[cap-talk] Firefox breaks the principle of identifiability

Jed Donnelley jed at nersc.gov
Tue Feb 8 01:09:00 EST 2005


At 09:16 PM 2/7/2005, Ben Laurie wrote:
>Jed Donnelley wrote:
>>At 08:29 PM 2/7/2005, Ben Laurie wrote:
>>...
>>For example, I gave the example where someone I trust could say, "If you 
>>visit the site, view
>>it's SSL certificate and find that it's MD5 Fingerprint is 
>>A9:04:4D:...:E2:31:9A  then I can trust
>>that it's "Paypal" the organization that you can place some trust in."
>>Does that answer your question?...
>
>I agree it solves the problem of confusable URLs. I can't get very excited 
>about that without a solution to the problem of how I realistically get 
>hold of things to associate petnames with. Currently, if I want to go to 
>Paypal's site, I type it in - petnames don't help me.
>...
>This would work. I don't believe it is practical.

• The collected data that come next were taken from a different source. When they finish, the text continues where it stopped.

(** X20. On a finite input the pre-login menu ends, the same way on any
    fuel above the number of lines left, and it returns normally only with a
    non-empty name in [self.current_user]; started with nobody logged in,
    that name is one the users file accepts with some password.  Otherwise
    it ends with [exit()] or an exception. *)
Theorem show_pre_login_menu_gate (fuel : nat) (s : Menu.session) :
  length (stdin (Menu.console s)) < fuel →
  ∃ r s',
    (∀ fuel', fuel ≤ fuel' →
       Menu.show_pre_login_menu fuel' s = Some (r, s')) ∧
    (r = Menu.Done tt →
     ∃ u, Menu.current_user s' = Some u ∧ u ≠ "" ∧
          (Menu.current_user s = None →
           ∃ p, AuthManager.login u p (Menu.users_file s') = Ok true)).
Proof.
  intros Hlen. destruct (show_pre_login_menu_ends fuel s Hlen) as [[r s'] Hrun].
  exists r, s'. split; [intros fuel' Hle; by eapply show_pre_login_menu_fuel|].
  intros Hr.
  destruct (show_pre_login_menu_step fuel s s' r Hrun)
    as ((_ & _ & _ & _ & Hauth) & Hdone & _).
  destruct (Hdone Hr) as [u Hu]. exists u.
  pose proof Hu as [Hcu Hne]%logged_in_Some. split_and!; [done..|].
  intros Hnone. apply Hauth; [|done]. intros u'. by rewrite Hnone.
Qed.

(** X21. [run] never returns normally: on a finite input it ends, the same
    way on any fuel above the number of lines, and it ends with [exit()] or
    with an exception (input running out, a key or decoding error from a
    file). *)
Theorem run_never_returns (fuel : nat) (s : Menu.session) :
  length (stdin (Menu.console s)) < fuel →
  ∃ r s',
    (∀ fuel', fuel ≤ fuel' →
       Menu.run upper uuid4 now fuel' s = Some (r, s')) ∧
    (r = Menu.SystemExit ∨ ∃ e, r = Menu.Raised e).
Proof.
  intros Hlen. destruct (run_ends upper uuid4 now fuel s Hlen) as [[r s'] Hrun].
  exists r, s'. split; [intros fuel' Hle; by eapply run_fuel|].
  destruct (run_step upper uuid4 now fuel s s' r Hrun) as [_ Hnot].
  destruct r as [[]|e|]; [done|by eauto|by left].
Qed.

(** X22. Whatever is typed, [run] only appends: the users file it leaves is
    the one it found followed by sign-up records (name and password
    non-empty), the todos file is the one it found followed by new records,
    and the output is the former output followed by more. *)
Theorem run_appends_only (fuel : nat) (s s' : Menu.session)
    (r : Menu.outcome unit) :
  Menu.run upper uuid4 now fuel s = Some (r, s') →
  (∃ new_users,
     Menu.users_file s' = Menu.users_file s ++ new_users ∧
     Forall signup_record new_users) ∧
  todos_file (Menu.console s) `prefix_of` todos_file (Menu.console s') ∧
  stdout (Menu.console s) `prefix_of` stdout (Menu.console s') ∧
  stdin (Menu.console s') `suffix_of` stdin (Menu.console s).
Proof.
  intros Hrun.
  destruct (run_step upper uuid4 now fuel s s' r Hrun)
    as [(Hu & (added & Ht & _) & Ho & Hi & _) _].
  split_and!; [done| |done..]. by exists added.
Qed.

(** X23. In a run started with nobody logged in, every record added to the
    todos file is the encoding of a PENDING item without due date whose
    owner is a non-empty name that the users file, as the run leaves it,
    accepts with some password: nothing is written for anyone who did not
    log in. *)
Theorem run_writes_for_accepted_users (fuel : nat) (s s' : Menu.session)
    (r : Menu.outcome unit) :
  Menu.run upper uuid4 now fuel s = Some (r, s') →
  Menu.current_user s = None →
  ∃ added,
    todos_file (Menu.console s') = todos_file (Menu.console s) ++ added ∧
    Forall (todo_of_user (Menu.users_file s')) added.
Proof.
  intros Hrun Hnone.
  destruct (run_step upper uuid4 now fuel s s' r Hrun)
    as [(_ & (added & Ht & Hadded) & _) _].
  exists added. split; [done|]. apply Hadded. intros u. by rewrite Hnone.
Qed.

End Loops.

Lemma show_pre_login_menu_gate_witness :
  is_Some (Menu.show_pre_login_menu 4
             (Menu.App_init None None ["2"; "alice"; "s3cret"])).
Proof.
  destruct (show_pre_login_menu_gate 4
              (Menu.App_init None None ["2"; "alice"; "s3cret"]))
    as (r & s' & Hrun & _); [simpl; lia|].
  rewrite (Hrun 4) by lia. by eauto.
Defined.

Lemma run_never_returns_witness :
  is_Some (Menu.run upper_ascii (λ n, pretty n) (λ n, pretty n) 4
             (Menu.App_init None None ["1"; "alice"; "s3cret"])).
Proof.
  destruct (run_never_returns upper_ascii (λ n, pretty n) (λ n, pretty n) 4
              (Menu.App_init None None ["1"; "alice"; "s3cret"]))
    as (r & s' & Hrun & _); [simpl; lia|].
  rewrite (Hrun 4) by lia. by eauto.
Defined.

Lemma run_appends_only_witness :
  ∃ r s',
    Menu.run upper_ascii (λ n, pretty n) (λ n, pretty n) 12
      (Menu.App_init None None
         ["2"; "alice"; "s3cret"; "1"; "alice"; "s3cret"; "1"; "Buy milk";
          ""; "low"; "4"])
    = Some (r, s') ∧
    [] `prefix_of` todos_file (Menu.console s').
Proof.
  eexists _, _. split; [vm_compute; reflexivity|].
  eapply (run_appends_only upper_ascii (λ n, pretty n) (λ n, pretty n) 12
            (Menu.App_init None None
               ["2"; "alice"; "s3cret"; "1"; "alice"; "s3cret"; "1";
                "Buy milk"; ""; "low"; "4"])).
  vm_compute. reflexivity.
Defined.

Lemma run_writes_for_accepted_users_witness :
  ∃ r s',
    Menu.run upper_ascii (λ n, pretty n) (λ n, pretty n) 12
      (Menu.App_init None None
         ["2"; "alice"; "s3cret"; "1"; "alice"; "s3cret"; "1"; "Buy milk";
          ""; "low"; "4"])
    = Some (r, s') ∧
    ∃ added,
      todos_file (Menu.console s') = [] ++ added ∧
      Forall (todo_of_user (Menu.users_file s')) added.
Proof.
  eexists _, _. split; [vm_compute; reflexivity|].
  eapply (run_writes_for_accepted_users upper_ascii (λ n, pretty n)
            (λ n, pretty n) 12
            (Menu.App_init None None
               ["2"; "alice"; "s3cret"; "1"; "alice"; "s3cret"; "1";
                "Buy milk"; ""; "low"; "4"])).
  - vm_compute. reflexivity.
  - reflexivity.
Defined.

What don't you believe is practical?  The communication of the trust 
relationship from one
entity to another (e.g. from your existing bank to Paypal) or the binding 
of the communicated
trust to a Petname?  Or something else?

It seems to me that if I have an existing trust relationship and via known 
secure communication
with that trusted entity I receive a message like:
_________________________________________________________________________
You can trust the entity at www.paypal.com with the certificate with MD5 
Fingerprint:

A9:04:4D:C2:74:5E:05:D9:28:44:E0:8C:53:E2:31:9A

to be the "Paypal" service as I describe in this document.  You may assign it
the Petname "Paypal" and trust it as described herein.
__________________________________________________________________________

The one thing I think might be missing is the binding of the Petname to the
fingerprint.  Binding it to an IP address or DNS name has known problems.
If there was a binding to a fingerprint as above (I don't know, there may be),
would that suffice?  Would you consider that 'practical'?  If not, why not?